What I have here is a duraspark distributor, and a Judson coil. On the bench with a Om meter when I spin the dizzy I get no signal. When I touch a flat screwdriver blade to the pick up I can make/break the circuit. Based on this information I find the yellow (orange?) wire to be positive, BLK/BLU to be pick up ground, and BLK to be dist ground. With stuff wired up as shown in the pix I don't get spark out to the plug. Anyone care to point out the mistake in my feeble logic?
Bump for the evening crew... GMC Bubba maybe? Making this work, and a gallon of gas is all I need to fire it up
Duraspark box is needed. But there are work arounds for a GM hei module. http://www.fordmuscleforums.com/ign...y-trick-hei-module-inside-duraspark-case.html
The reason that I think that this should work is that I'v had an (ot) magnetic trigger distributor firing a Judson coil for years in the sport car. The tech is basicly the same, but the OT unit only has 2 wires from the trigger. True... all the books that I have only show the duraspark plugging directly into the spark box. But shouldn't a magnetic pick up perform the same job as a set of ponts? It opens the circuit and the field in the coil collapses resulting in spark. Could it be that I need to power up the pick up in some way?
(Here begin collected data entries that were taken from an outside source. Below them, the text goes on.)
(** * EaselJS: the frame scheduler, the graphics command buffer, the stage's
    pointer handling and the colour-matrix filter, embedded from the
    JavaScript sources

    Every definition below is a translation of one function of
    [src/utils/Ticker.js], [src/display/Graphics.js], [display/Stage.js]
    or [src/filters/ColorMatrixFilter.js].  JavaScript objects are
    references (natural numbers); the arrays that the code aliases live in
    an explicit store; callbacks are data (what they do to the library) and
    every invocation is recorded in a trace. *)

From Stdlib Require Import ZArith QArith Qround Lqa Lia List Bool String.
From stdpp Require Import base decidable option list strings pretty.
Import ListNotations.

Local Open Scope Z_scope.

(** ** JavaScript numbers as far as the sources need them *)

Module JS.

(** The result of a numeric expression: a finite number (a rational:
    rounding to binary64 is not modelled), an infinity, or NaN. *)
Inductive jsnum : Type :=
| Fin (q : Q)
| PInf
| NInf
| NaN.

(** [a - b] where an operand read out of an array's range is
    [undefined] ([None]): the difference is then NaN. *)
Definition sub_elems (a b : option Z) : jsnum :=
  match a, b with
  | Some x, Some y => Fin (inject_Z (x - y))
  | _, _ => NaN
  end.

(** [a / b] on the values above.  A zero divisor gives an infinity of the
    dividend's sign, and NaN for [0 / 0] (the sign of a zero is not
    modelled: the sources only divide by differences and counts). *)
Definition div (a b : jsnum) : jsnum :=
  match a, b with
  | Fin x, Fin y =>
      if Qeq_bool y 0 then
        (if Qeq_bool x 0 then NaN
         else if Qle_bool 0 x then PInf else NInf)
      else Fin (x / y)
  | Fin _, (PInf | NInf) => Fin 0
  | PInf, Fin y => if Qle_bool 0 y then PInf else NInf
  | NInf, Fin y => if Qle_bool 0 y then NInf else PInf
  | _, _ => NaN
  end.

(** [arr[i] = v] for an index at or beyond the length: the array grows,
    the skipped positions are holes ([None], read as [undefined]). *)
Definition array_set {A} (arr : list (option A)) (i : nat) (v : A)
  : list (option A) :=
  if decide (i < length arr)%nat then <[i := Some v]> arr
  else arr ++ replicate (i - length arr) None ++ [Some v].

(** [arr[i]]: [undefined] out of range and at a hole. *)
Definition array_get {A} (arr : list (option A)) (i : nat) : option A :=
  mjoin (arr !! i).

(** Truthiness of a boolean-or-undefined value. *)
Definition truthy (v : option bool) : bool :=
  match v with Some b => b | None => false end.

End JS.

(** ** Ticker (src/utils/Ticker.js) *)

Module Ticker.
Import JS.

(** What is passed as a listener: [null]/[undefined], or an object. *)
Inductive value : Type :=
| Null
| Obj (id : nat).

#[export] Instance value_eq_dec : EqDecision value.
Proof. solve_decision. Defined.

(** The public calls a tick callback can make on the scheduler. *)
Inductive action : Type :=
| AddListener (o : value) (opt_pauseable : option bool)
| RemoveListener (o : value)
| RemoveAllListeners
| SetPaused (value : bool).

(** The static fields.  [_pauseable] is a reference into [arrays], the
    store of flag arrays: [_tick] keeps a local alias of that array while
    callbacks run, and [removeAllListeners] replaces the field by a fresh
    array.  [_listeners] is only ever read through the field or copied,
    so it is held by value.  [requested] counts the calls of
    [requestAnimFrame]. *)
Record state : Type := mkState {
  _listeners : list value;
  _pauseable : nat;
  arrays : list (list (option bool));
  _paused : bool;
  _inited : bool;
  _startTime : Z;
  _pausedTime : Z;
  _ticks : Z;
  _pausedTickers : Z;
  _lastTime : Z;
  _times : list Z;
  requested : nat
}.

(** The values the file assigns at load time. *)
Definition init : state :=
  {| _listeners := []; _pauseable := 0%nat; arrays := [[]];
     _paused := false; _inited := false; _startTime := 0;
     _pausedTime := 0; _ticks := 0; _pausedTickers := 0;
     _lastTime := 0; _times := []; requested := 0%nat |}.

(** The array [Ticker._pauseable] points to. *)
Definition deref (t : state) (r : nat) : list (option bool) :=
  default [] (arrays t !! r).

Definition set_ticks (n : Z) (t : state) : state :=
  mkState (_listeners t) (_pauseable t) (arrays t) (_paused t) (_inited t)
    (_startTime t) (_pausedTime t) n (_pausedTickers t) (_lastTime t)
    (_times t) (requested t).

Definition set_pausedTickers (n : Z) (t : state) : state :=
  mkState (_listeners t) (_pauseable t) (arrays t) (_paused t) (_inited t)
    (_startTime t) (_pausedTime t) (_ticks t) n (_lastTime t) (_times t)
    (requested t).

Definition set_pausedTime (n : Z) (t : state) : state :=
  mkState (_listeners t) (_pauseable t) (arrays t) (_paused t) (_inited t)
    (_startTime t) n (_ticks t) (_pausedTickers t) (_lastTime t) (_times t)
    (requested t).

Definition set_lastTime (n : Z) (t : state) : state :=
  mkState (_listeners t) (_pauseable t) (arrays t) (_paused t) (_inited t)
    (_startTime t) (_pausedTime t) (_ticks t) (_pausedTickers t) n
    (_times t) (requested t).

Definition set_times (l : list Z) (t : state) : state :=
  mkState (_listeners t) (_pauseable t) (arrays t) (_paused t) (_inited t)
    (_startTime t) (_pausedTime t) (_ticks t) (_pausedTickers t)
    (_lastTime t) l (requested t).

Definition set_inited (b : bool) (t : state) : state :=
  mkState (_listeners t) (_pauseable t) (arrays t) (_paused t) b
    (_startTime t) (_pausedTime t) (_ticks t) (_pausedTickers t)
    (_lastTime t) (_times t) (requested t).

Definition set_listeners (l : list value) (t : state) : state :=
  mkState l (_pauseable t) (arrays t) (_paused t) (_inited t)
    (_startTime t) (_pausedTime t) (_ticks t) (_pausedTickers t)
    (_lastTime t) (_times t) (requested t).

(** In-place update of the array behind a reference. *)
Definition store (r : nat) (a : list (option bool)) (t : state) : state :=
  mkState (_listeners t) (_pauseable t) (<[r := a]> (arrays t))
    (_paused t) (_inited t) (_startTime t) (_pausedTime t) (_ticks t)
    (_pausedTickers t) (_lastTime t) (_times t) (requested t).

(** [Ticker.requestAnimFrame(Ticker._tick)] *)
Definition requestAnimFrame (t : state) : state :=
  mkState (_listeners t) (_pauseable t) (arrays t) (_paused t) (_inited t)
    (_startTime t) (_pausedTime t) (_ticks t) (_pausedTickers t)
    (_lastTime t) (_times t) (S (requested t)).

(** [Array.prototype.indexOf]; [None] is the source's [-1]. *)
Fixpoint indexOf (l : list value) (o : value) : option nat :=
  match l with
  | [] => None
  | x :: l' => if decide (x = o) then Some 0%nat
               else S <$> indexOf l' o
  end.

(** [Ticker.removeListener]: both arrays are spliced in place at the
    index of the first occurrence. *)
Definition removeListener (o : value) (t : state) : state :=
  match indexOf (_listeners t) o with
  | Some index =>
      store (_pauseable t) (delete index (deref t (_pauseable t)))
        (set_listeners (delete index (_listeners t)) t)
  | None => t
  end.

(** [Ticker.addListener]; [opt_pauseable] is [None] when the argument is
    omitted. *)
Definition addListener (o : value) (opt_pauseable : option bool)
    (t : state) : state :=
  let t1 :=
    if _inited t then t
    else requestAnimFrame (set_inited true t) in
  let t2 := removeListener o t1 in
  let t3 :=
    store (_pauseable t2)
      (array_set (deref t2 (_pauseable t2)) (length (_listeners t2))
         (if truthy opt_pauseable then true else false)) t2 in
  set_listeners (_listeners t3 ++ [o]) t3.

(** [Ticker.removeAllListeners]: two fresh arrays; the old flag array
    stays in the store for whoever still holds it. *)
Definition removeAllListeners (t : state) : state :=
  mkState [] (length (arrays t)) (arrays t ++ [[]]) (_paused t)
    (_inited t) (_startTime t) (_pausedTime t) (_ticks t)
    (_pausedTickers t) (_lastTime t) (_times t) (requested t).

Definition setPaused (value : bool) (t : state) : state :=
  mkState (_listeners t) (_pauseable t) (arrays t) value (_inited t)
    (_startTime t) (_pausedTime t) (_ticks t) (_pausedTickers t)
    (_lastTime t) (_times t) (requested t).

Definition getPaused (t : state) : bool := _paused t.

(** [Ticker.getTime]; [now] is what [Ticker._getTime()] returns. *)
Definition getTime (now : Z) (pauseable : bool) (t : state) : Z :=
  now - _startTime t - (if pauseable then _pausedTime t else 0).

(** [Ticker.getTicks] *)
Definition getTicks (pauseable : bool) (t : state) : Z :=
  _ticks t - (if pauseable then _pausedTickers t else 0).

(** [Ticker.getMeasuredFPS]; [ticks] is [None] when omitted. *)
Definition getMeasuredFPS (ticks : option Z) (t : state) : jsnum :=
  if decide (length (_times t) < 2)%nat then Fin (-1)
  else
    let ticks1 := match ticks with
                  | Some n => if decide (n = 0) then 5 else n
                  | None => 5
                  end in
    let ticks2 := Z.min (Z.of_nat (length (_times t)) - 1) ticks1 in
    let at_ (i : Z) : option Z :=
      if decide (0 <= i) then _times t !! Z.to_nat i else None in
    div (Fin 1000)
        (div (sub_elems (at_ 0) (at_ ticks2)) (Fin (inject_Z ticks2))).

Definition run_action (a : action) (t : state) : state :=
  match a with
  | AddListener o p => addListener o p t
  | RemoveListener o => removeListener o t
  | RemoveAllListeners => removeAllListeners t
  | SetPaused b => setPaused b t
  end.

Definition run_actions (l : list action) (t : state) : state :=
  foldl (fun t a => run_action a t) t l.

(** A tick method: given the elapsed time and the scheduler's state when
    it is called, the calls it makes on the scheduler. *)
Definition callback : Type := Z -> state -> list action.

(** One invocation [listener.tick(elapsedTime)]. *)
Definition invocation : Type := (nat * Z)%type.

Section Tick.

(** The tick method of each object, [None] when [o.tick == null]. *)
Variable tickOf : nat -> option callback.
Are you sure there's no amplifier (ignitor) in the distributor? The magnetic pickup's signal is way too weak to trigger an ignition coil.
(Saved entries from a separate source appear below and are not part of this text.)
(** * Raw-socket HTTP transport of RESTler: [engine/transport_layer/messaging.py]

    A shallow embedding of class [HttpRawSock] (framing of the outgoing
    message, the send throttle, the response assembler and the
    reconnect-and-retry policy of [sendRecv]) together with the properties
    the specification states about it.

    Python values are modelled as follows.
    - [str] is a list of Unicode code points, so that [len] counts
      characters, as in Python, and not encoded bytes;
    - [bytes] is a list of [byte];
    - integers are [Z];
    - the socket, the clock and the logger are the environment: their
      behaviour is a script carried by the [world], and what the object
      does to them is recorded in the world's trace.

    A script is finite: a peer is modelled as sending finitely many chunks
    and then being silent, so that the next read times out.  A method is a
    function from worlds to an outcome (a value, a raised exception, or no
    return) and a world. *)

From Stdlib Require Import List ZArith NArith Lia Bool String Ascii.
From Stdlib.Strings Require Import Byte.
From Stdlib Require Import DecimalString.
Import ListNotations.

Set Implicit Arguments.

(** ** Python strings *)

Module Py.

Definition str := list N.
Definition bytes := list byte.

(** Source literals.  The escapes the source file uses are interpreted as
    Python does: backslash-r, backslash-n, backslash-t, backslash-quote and a
    doubled backslash. *)
Fixpoint lit (s : string) : str :=
  match s with
  | EmptyString => []
  | String "\" (String c rest) =>
      if Ascii.eqb c "r" then 13%N :: lit rest
      else if Ascii.eqb c "n" then 10%N :: lit rest
      else if Ascii.eqb c "t" then 9%N :: lit rest
      else if Ascii.eqb c "'" then 39%N :: lit rest
      else if Ascii.eqb c "\" then 92%N :: lit rest
      else 92%N :: N_of_ascii c :: lit rest
  | String c rest => N_of_ascii c :: lit rest
  end.

Arguments lit s : simpl never.

(** A byte string literal, with the same escapes (ASCII only). *)
Definition byte_of_N (n : N) : byte :=
  match Byte.of_N n with Some b => b | None => x00 end.

Definition blit (s : string) : bytes := map byte_of_N (lit s).

Definition len {A} (l : list A) : Z := Z.of_nat (List.length l).

Definition eqb (a b : str) : bool :=
  if list_eq_dec N.eq_dec a b then true else false.

(** [s.startswith(p)] *)
Fixpoint startswith (p s : str) : bool :=
  match p, s with
  | [], _ => true
  | _ :: _, [] => false
  | a :: p', b :: s' => N.eqb a b && startswith p' s'
  end.

(** Position of the first occurrence of [sub] in [s]. *)
Fixpoint find (sub s : str) : option nat :=
  if startswith sub s then Some O
  else match s with
       | [] => None
       | _ :: s' => option_map S (find sub s')
       end.

(** [sub in s] *)
Definition contains (sub s : str) : bool :=
  match find sub s with Some _ => true | None => false end.

(** [s.find(sub)]: -1 when there is no occurrence. *)
Definition py_find (sub s : str) : Z :=
  match find sub s with Some i => Z.of_nat i | None => (-1)%Z end.

(** [s.endswith(suf)] *)
Definition endswith (suf s : str) : bool := startswith (rev suf) (rev s).

(** Slices [s[lo:hi]], [s[lo:]] and [s[:hi]] with Python's treatment of
    negative and out-of-range bounds. *)
Definition clamp_index {A} (s : list A) (i : Z) : nat :=
  let n := len s in
  if (i <? 0)%Z then Z.to_nat (Z.max 0 (i + n)) else Z.to_nat (Z.min i n).

Definition slice {A} (s : list A) (lo hi : Z) : list A :=
  let a := clamp_index s lo in
  let b := clamp_index s hi in
  firstn (b - a) (skipn a s).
YUP, the duraspark box acts like a relay to take the little signal from the pickup and trigger a transistor that actually handles the current that the coil takes. Duraspark boxes are bulletproof and not real big. A very good ignition.
Nope , wont work without a control module and then may not work with the Judson ( most of the Judson were positive ground). The duraspark is a magnetic pulse generator and produces a sine wave signal based on a moving magnetic fields. Its one of the better ones out there and is a signal generator only. The output voltage is approx .250 to 1.00 volts while cranking, this electrical signal is hooked to a control module and the the control module turns the ignition coil on and off providing spark for the secondary ignition of the coil. The Judson ignition coil is a capacitive discharge transistorized coil that was built to make the primary ignition voltage to be higher than normal feeding the ignition coil allowing stronger secondary output.